Anthony Pastor
Casterman, 2015
Le Sentier des reines débute dans les Alpes françaises, en 1920. Florentin, le narrateur, est un jeune orphelin dont les parents ont été emportés lors d’une avalanche, avec les Dupraz, pére et fils. Leurs veuves Blanca et Pauline, vite rejointes par Félix Arpin, copain de tranchée de François Dupraz, forment le reste du quatuor.
Dans cette première partie, Blanca joue le rôle de leader. Elle décide de quitter la Savoie et ses traditions, la tenue surmontée d’une coiffe « frontière » savoyarde qui les stigmatise autant qu’elle les embarrasse. Pauline incarne un personnage plus jeune, soumis à l’habitude, tandis que Florentin fait office de voix-off, n’intervenant qu’en ultime recours. Félix Arpin a fréquenté la tranchée avec Dupraz père.
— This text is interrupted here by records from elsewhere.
(** From the published thread to its start. *)
Lemma start_child_run s own ext n t flags prev childProcessId : ex_inv s own ext -> capped n s -> n + 1 < 2 ^ 32 -> t ∈ own ->
  spawned own ext (n + 1) (start_child flags prev childProcessId 0 t s).
Proof.
  intros I Hc Hn Ht. unfold start_child. destruct (ei_own _ _ _ I t Ht) as [y Hy].
  assert (Hclean : forall s' (changed : bool) status, steady own ext n s s' -> spawned own ext (n + 1) (spawn_cleanup changed prev 0 t status s')).
  { intros s' changed status [(I' & C' & _) _]. by apply cleanup_thread. }
  pose proof (steady_refl s own ext n I Hc) as K0. rewrite (proj2 (get_thread_ok s t y) Hy). cbn [res_bind].
  destruct (Z.eqb_spec (Process y) 0) as [Hp|Hp]; [by apply Hclean|].
  unfold ExRuntimeQueryThreadId. rewrite (proj2 (Z.eqb_neq t 0)) by (by destruct (ei_threads _ _ _ I t y Hy)).
  rewrite (proj2 (get_thread_ok s t y) Hy). cbn [res_bind].
  destruct (Thread y =? 0); cbn [res_bind]; [rewrite bool_decide_false by done; by apply Hclean|].
  rewrite bool_decide_true by done. cbn [negb]. set (fg := negb _). clearbody fg.
  assert (exists st w, (if fg then svc (KeInputSetForegroundOwnerThreadId (ThreadId y)) s else (EC_SUCCESS, s)) = (st, set_Svc w s) /\
    steady own ext n s (set_Svc w s)) as (st & w & -> & K1).
  { destruct fg.
    - unfold svc. destruct (KeInputSetForegroundOwnerThreadId _ (Svc s)) as [rs w] eqn:Ew. eexists _, w. split; [done|].
      apply steady_svc; [done | done | by eapply q_foreground].
    - exists EC_SUCCESS, (Svc s). assert (E : s = set_Svc (Svc s) s) by (by destruct s). rewrite <- E. by split. }
  destruct (negb _); [by apply Hclean|]. pose proof K1 as [(I1 & C1 & _) A1].
  destruct (mark_control_run (set_Svc w s) own ext n (Process y) fg prev I1 C1) as (ms & s2 & -> & K2).
  { intros _. by eapply thread_process. }
  cbn [res_bind]. assert (K12 : steady own ext n s s2) by (by eapply steady_trans). destruct (negb _); [by apply Hclean|].
  pose proof K2 as [(I2 & C2 & _) A2].
  destruct (start_thread_run s2 own ext n t I2 C2) as (ss & t' & s3 & -> & K3 & R).
  { intros _. apply (A2 (ObjThread t)), (A1 (ObjThread t)). by exists y. }
  cbn [res_bind]. assert (K13 : steady own ext n s s3) by (by eapply steady_trans).
  destruct R as [(-> & ->)|(Hss & ->)].
  - rewrite bool_decide_true by done. cbn [negb]. pose proof K3 as [(I3 & C3 & _) _].
    eexists _, _, _, s3, own. split; [done|]. split; [done | by apply capped_S].
  - rewrite bool_decide_false by done. cbn [negb]. by apply Hclean.
Qed.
Un larcin commis avant la fin du conflit, le vol d’une montre de valeur, justifie sa présence auprès du trio, et surtout la poursuite à laquelle il se livre durant cent vingt pages. De la Haute-Tarentaise, le groupe descend à pied en hiver jusqu’à Macon, prend le train pour Laroche, rejoint Paris par voie d’eau pour retrouver Rouen et la fin de l’aventure. Avant de rejoindre le Havre. Anthony Pastor décrit la fuite en avant de ses héroïnes comme une émancipation de la condition d’alors. L’utilisation des nouveaux modes de transport que sont la voiture et le train fait état du changement de société et de la nouvelle place occupée par la femme après la Première Guerre mondiale.
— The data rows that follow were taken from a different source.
(* ===== verification/ExSpec.v ===== *)
(** * What the handle calls promise, exactly

    The abstract condition under which a handle may be closed, the encoding
    of handles in both directions, and the exact effect of a refused close, an
    insertion followed by a lookup, and the wait for a terminated child. *)

From S2P Require Import Prelude Ex ExInv ExRefs ExHandles ExLife ExCalls.

Local Open Scope Z_scope.

(** ** Encoding *)

Lemma decode_encode h i g : is_u32 h -> KiDecodeHandle h = Some (i, g) ->
  0 <= i < EX_MAX_HANDLES_PER_PROCESS /\ 1 <= g <= EX_HANDLE_GENERATION_MASK /\ KiEncodeHandle i g = h.
Proof.
  intros Hh Hd. pose proof (decode_range h i g Hd) as Hi. revert Hd. unfold KiDecodeHandle.
  unfold EX_HANDLE_INDEX_MASK, EX_HANDLE_INDEX_BITS, EX_HANDLE_GENERATION_MASK.
  change 0xFF with (Z.ones 8). change 0xFFFFFF with (Z.ones 24). rewrite !Z.land_ones, Z.shiftr_div_pow2 by lia.
  destruct (_ =? EX_HANDLE_INVALID); [done|].
  destruct (Z.eqb_spec (h mod 2 ^ 8) 0), (Z.eqb_spec ((h / 2 ^ 8) mod 2 ^ 24) 0); try done. cbn [orb].
  destruct (_ <=? _); [done|]. intros [= <- <-].
  assert (Hg : 1 <= (h / 2 ^ 8) mod 2 ^ 24 <= 2 ^ 24 - 1) by div_lia.
  split; [done|]. split; [change (Z.ones 24) with (2 ^ 24 - 1); lia|].
  rewrite encode_sum by (try done; unfold EX_HANDLE_GENERATION_MASK; lia). div_lia.
Qed.

Lemma advance_other g : 1 <= g <= EX_HANDLE_GENERATION_MASK -> KiAdvanceHandleGeneration g <> g.
Proof.
  unfold KiAdvanceHandleGeneration, EX_HANDLE_GENERATION_MASK. intros Hg. rewrite u32_small by word_lia.
  change 0xFFFFFF with (Z.ones 24). rewrite Z.land_ones by lia.
  destruct (Z.eqb_spec ((g + 1) mod 2 ^ 24) 0); [|div_lia].
  assert (g = 2 ^ 24 - 1) by div_lia. lia.
Qed.

Section exact.
Context {W : Type} `{ExLaws W}.
Implicit Types (s : EX W) (p t kt : Z) (o : EX_OBJECT) (x : EX_PROCESS) (y : EX_THREAD)
  (own : gset Z) (ext : EX_OBJECT -> Z).

(** ** Publication *)

Definition published_process s p : Prop := exists e, e ∈ gExRuntimeProcessTable s /\ Active e = true /\ Entry e = p.

Definition published_object s o : Prop :=
  match o with
  | ObjProcess p => published_process s p
  | ObjThread t => published_thread_object s t
  | ObjStdout _ => False
  end.

Lemma find_by_thread s own ext t : ex_inv s own ext -> t <> 0 ->
  exists i : nat, KiFindThreadSlotByThreadObject t s = Ok (Z.of_nat i) /\
    ((Z.of_nat i <? EX_RUNTIME_THREAD_TABLE_CAPACITY) = true <-> published_thread_object s t).
Proof.
  intros I Hz. unfold KiFindThreadSlotByThreadObject. rewrite (proj2 (Z.eqb_neq t 0) Hz).
  destruct (thread_search s own ext (fun e => Ok (Active e && (Entry e =? t))) I) as (i & -> & R); [by eauto..|].
  exists i. split; [done|]. destruct R as [(-> & _ & e & He & Hf)|(-> & _ & Hf)]; (split; [|try done]).
  - intros _. injection Hf as [Ha Hf%Z.eqb_eq]%andb_true_iff. exists e. split; [by eapply list_elem_of_lookup_2 | done].
  - done.
  - intros (e & He & Ha & Ht). specialize (Hf e He). by rewrite Ha, Ht, Z.eqb_refl in Hf.
Qed.

Lemma published_object_run s own ext o : ex_inv s own ext -> alive s o ->
  exists b, ExRuntimeIsPublishedObject (Some o) s = Ok b /\ (b = true <-> published_object s o).
Proof.
  intros I Ha. destruct (alive_header s o Ha) as (h & Eh). unfold ExRuntimeIsPublishedObject. rewrite Eh. cbn [res_bind].
  rewrite (header_type s own ext o h I Eh). pose proof (held_nonzero s own ext o I Ha) as Hz. destruct o as [p|t|p]; cbn in *.
  - destruct (find_by_process s own ext p I) as (i & -> & R). cbn [res_bind]. eexists. split; [done|].
    destruct R as [(-> & _ & _ & e & He & Hp)|(-> & _ & Hn)]; (split; [|try done]).
    + intros _. exists e. split; [by eapply list_elem_of_lookup_2 | done].
    + done.
    + intros (e & He & Hae & Hp). by destruct (Hn Hz e He Hae).
  - destruct (find_by_thread s own ext t I Hz) as (i & -> & Hi). cbn [res_bind]. eexists. by split.
  - by exists false.
Qed.

(** ** Which handles may be closed *)

(** Handle [h] names slot [i] of [x]; the slot has the right to be closed and
    is not an identity handle of a published object. *)
Definition may_close s x (h : EX_HANDLE) (i : nat) : Prop :=
  exists sl o, HandleTable x !! i = Some sl /\ KiDecodeHandle h = Some (Z.of_nat i, Generation sl) /\ Object sl = Some o /\
    Z.land (Rights sl) EX_HANDLE_RIGHT_CLOSE = EX_HANDLE_RIGHT_CLOSE /\
    ~ (published_object s o /\ Z.land (Rights sl) identityRights <> EX_HANDLE_RIGHT_NONE).

Lemma validate_status sl allow s st : KiValidateCloseHandleSlot sl allow s = Ok st -> st = EC_SUCCESS \/ st = EC_INVALID_STATE.
Proof.
  unfold KiValidateCloseHandleSlot. destruct (Object sl) as [o|]; [|intros [= <-]; by right].
  destruct (negb _); [intros [= <-]; by right|].
  destruct (if allow then Ok false else _) as [b| | |]; [|done..]. cbn [res_bind]. destruct (b && _); [intros [= <-]; by right|].
  destruct (get_header o s) as [h| | |]; [|done..]. cbn [res_bind]. destruct (negb _); intros [= <-]; [by right | by left].
Qed.

Lemma may_close_iff s own ext p x h i : ex_inv s own ext -> processes s !! p = Some x ->
  may_close s x h i <-> closable s x h i.
Proof.
  intros I Hx. unfold may_close, closable. split.
  - intros (sl & o & Hi & Hd & Ho & Hr & Hn). exists sl. split; [done|]. split; [done|].
    destruct (slot_alive s own ext p x sl o I Hx ltac:(by eapply list_elem_of_lookup_2) Ho) as [Ha _].
    unfold KiValidateCloseHandleSlot. rewrite Ho, Hr, Z.eqb_refl. cbn [negb].
    destruct (published_object_run s own ext o I Ha) as (b & -> & Hb). cbn [res_bind].
    destruct (alive_header s o Ha) as (hd & Eh). rewrite Eh. cbn [res_bind]. rewrite (header_type s own ext o hd I Eh), valid_type.
    destruct b; [|done]. cbn [andb]. destruct (Z.eqb_spec (Z.land (Rights sl) identityRights) EX_HANDLE_RIGHT_NONE); [done|].
    exfalso. apply Hn. by split; [apply Hb|].
  - intros (sl & Hi & Hd & Hv). unfold KiValidateCloseHandleSlot in Hv. destruct (Object sl) as [o|] eqn:Ho; [|done].
    destruct (slot_alive s own ext p x sl o I Hx ltac:(by eapply list_elem_of_lookup_2) Ho) as [Ha _].
    destruct (Z.eqb_spec (Z.land (Rights sl) EX_HANDLE_RIGHT_CLOSE) EX_HANDLE_RIGHT_CLOSE) as [Hr|]; [|done]. cbn [negb] in Hv.
    destruct (published_object_run s own ext o I Ha) as (b & Eb & Hb). rewrite Eb in Hv. cbn [res_bind] in Hv.
    exists sl, o. split; [done|]. split; [done|]. split; [done|]. split; [done|]. intros [Hp%Hb Hid]. subst b.
    by rewrite (proj2 (Z.eqb_neq _ _) Hid) in Hv.
Qed.

(** ** A refused close *)

Lemma inv_refs_nonneg s own ext p x : ex_inv s own ext -> processes s !! p = Some x -> 0 <= ReferenceCount (Header x).
Proof.
  intros I Hx. rewrite (pk_refs _ _ _ _ (ei_processes _ _ _ I p x Hx)). pose proof (handles_nonneg (ObjProcess p) x).
  pose proof (owners_nonneg p (exthreads s)). pose proof (ei_nonneg _ _ _ I (ObjProcess p)). destruct (CompletionRetained x); cbn; lia.
Qed.

Lemma set_header_back x : set_Header (set_ReferenceCount (ReferenceCount (Header x))
  (set_ReferenceCount (ReferenceCount (Header x) + 1) (Header x))) (set_Header (set_ReferenceCount (ReferenceCount (Header x) + 1) (Header x)) x) = x.
Proof. destruct x as [h]; by destruct h. Qed.

Lemma put_process_back s p x x' : processes s !! p = Some x -> put_process p x (put_process p x' s) = s.
Proof. intros Hx. destruct s. unfold put_process, set_processes. cbn in *. by rewrite insert_insert_eq, insert_id. Qed.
Une fois le cadre posé, Anthony Pastor développe ses personnages à travers une intrigue qui s’inscrit dans de vastes questionnements. Le Sentier des reines raconte la condition de la femme dans la France des années 1920, contrée meurtrie par quatre années de « carnage officiel ». Sa maitrise graphique lui permet d’étayer la psychologie des personnages sans devenir lourd. Le trait de Pastor s’est modifié, il est plus fluide, plus descriptif, peut-être moins personnel. Quatre personnages, deux femmes et deux hommes, incarnant les trois âges, rappellent l’étendue des rapports hommes/femmes, Blanca rappelle la figure centrale de Marisol dans Las Rosas.